Construindo vínculos

Entre o campo empresarial e social, Ricardo Leal conta como tem usado seus privilégios a favor das periferias

Paula Rodrigues De Ecoa, em São Paulo Flora Negri/Divulgação

Ricardo Leal é dessas pessoas que não param quietas. O gosto pela liberdade que o acompanha desde a infância lhe causou alguns problemas ainda na escola. Não conseguia acompanhar o conteúdo ensinado. Para tentar melhorar a situação, os educadores sugeriram que ele fizesse terapia.

O contato com o mundo da psicologia aos 11 anos foi tão importante que, quando chegou a hora de pensar sobre uma faculdade, optou por cursar psicologia. "A formação me levou para fazer estágio na periferia e esse trabalho fez com que eu passasse a atuar cada vez mais nesse território", conta.

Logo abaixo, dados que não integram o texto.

(* ===== verification/Table.v ===== *)
(** Tables (redisdb/db/table.h, table.cc) and the builder's contract.

    A table opened from a finished file serves [InternalGet], iterators and offset
    estimates from its index block; data blocks come from the block cache or the file. *)
From Stdlib Require Import Sorted Permutation.
From stdpp Require Import sorting.
From S2P Require Import Prelude Coding Crc32c Status Env DbFormat Block TableFormat LruCache Iterators.
Local Open Scope Z_scope.

(** [ReadOptions]. *)
Record ReadOptions := MkReadOptions { verifychecksums : bool; fillcache : bool }.
Definition ReadOptions_make : ReadOptions := MkReadOptions true true.

(** What [BlockReader] returns: the iterator over a block and, when the block came from
    the cache, the key that the cleanup registered with it gives back. *)
Record BlockIter := MkBlockIter { blockiter : BIter; registered : option bytes }.

Definition on_blockiter (f : BIter -> option BIter) (x : BlockIter) : option BlockIter :=
  let? it := f (blockiter x) in Some (MkBlockIter it (registered x)).

#[export] Instance BlockIter_iter : Iter BlockIter := {
  iterValid x := iterValid (blockiter x);
  iterSeekToFirst := on_blockiter iterSeekToFirst;
  iterSeekToLast := on_blockiter iterSeekToLast;
  iterSeek x target := on_blockiter (fun it => iterSeek it target) x;
  iterNext := on_blockiter iterNext;
  iterPrev := on_blockiter iterPrev;
  iterkey x := iterkey (blockiter x);
  itervalue x := itervalue (blockiter x);
  iterstatus x := iterstatus (blockiter x);
}.

(** [ReleaseBlock], or [DeleteBlock] where no handle is held: what destroying the
    iterator runs. *)
Definition run_cleanup {K} `{Cache K Block} (blockcache : option K) (x : BlockIter) : option (option K) :=
  match registered x, blockcache with
  | Some k, Some cache => let? cache := crelease cache k in Some (Some cache)
  | _, _ => Some blockcache
  end.

Abbreviation TableIterator := (TwoLevelIterator (I1 := BIter) (I2 := BlockIter) (W := option _)).

Section Table.
Context (snappy_length : bytes -> option Z) (snappy_uncompress : bytes -> option bytes).
Context {G : Type} `{RandomFile G} (addr : Z).
(** [rep->options]: the comparator and [paranoidchecks]. *)
Context (c : Comparator) (paranoidchecks : bool).

(** [struct Rep]. *)
Record Table := MkTable {
  tblfile : G;
  tblmeta : BlockHandle;
  tblindex : Block;
}.

Definition Table_Open (file : G) (size : Z) : Status * option Table :=
  if size <? Z.of_nat kEncodedLength then
    (Corruption (str "file is too short to be an sstable") [], None)
  else
    let '(s, footerinput) := rread file (size - Z.of_nat kEncodedLength) (Z.of_nat kEncodedLength) in
    if negb (ok s) then (s, None)
    else
      let '(s, footer, _) := Footer_DecodeFrom Footer_make footerinput in
      if negb (ok s) then (s, None)
      else
        let opt := if paranoidchecks then MkReadOptions true (fillcache ReadOptions_make)
                   else ReadOptions_make in
        let '(s, contents) :=
          ReadBlock snappy_length snappy_uncompress addr file (verifychecksums opt) (indexHandle footer) in
        if ok s then (s, Some (MkTable file (metaindexhandle footer) (Block_make (bdata contents))))
        else (s, None).

(** [BlockReader]: the iterator over the block with its cleanup, and the cache.  [None]
    is an assert of the cache. *)
Definition BlockReader {K} `{Cache K Block} (blockcache : option K) (t : Table) (options : ReadOptions)
    (indexvalue : bytes) : option (BlockIter * option K) :=
  let '(s, handle, _) := BlockHandle_DecodeFrom BlockHandle_make indexvalue in
  if ok s then
    match blockcache with
    | Some cache =>
        let key := EncodeFixed64 (GetOffset handle) in
        match clookup cache key with
        | Some block => Some (MkBlockIter (NewIterator c block) (Some key), Some cache)
        | None =>
            let '(s, contents) :=
              ReadBlock snappy_length snappy_uncompress addr (tblfile t) (verifychecksums options) handle in
            if ok s then
              let block := Block_make (bdata contents) in
              if cachable contents && fillcache options then
                let? cache := cinsert cache key block (Block.size block) in
                Some (MkBlockIter (NewIterator c block) (Some key), Some cache)
              else Some (MkBlockIter (NewIterator c block) None, Some cache)
            else Some (MkBlockIter (NewErrorIterator s) None, Some cache)
        end
    | None =>
        let '(s, contents) :=
          ReadBlock snappy_length snappy_uncompress addr (tblfile t) (verifychecksums options) handle in
        if ok s then Some (MkBlockIter (NewIterator c (Block_make (bdata contents))) None, None)
        else Some (MkBlockIter (NewErrorIterator s) None, None)
    end
  else Some (MkBlockIter (NewErrorIterator s) None, blockcache).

Desde então não parou de querer conhecer mais pessoas e as realidades em que vivem e divide sua atuação liderando projetos como o Em Movimento, a Arapyaú e a banda Jardim a Jardim, que reúne artistas periféricos e de bairros centrais.

Ricardo vem dialogando com diferentes grupos da sociedade para tentar criar coletivamente soluções para construção de um mundo socialmente mais justo e ambientalmente mais saudável — valores que aprendeu em casa com o pai, o empresário Guilherme Leal, fundador da Natura.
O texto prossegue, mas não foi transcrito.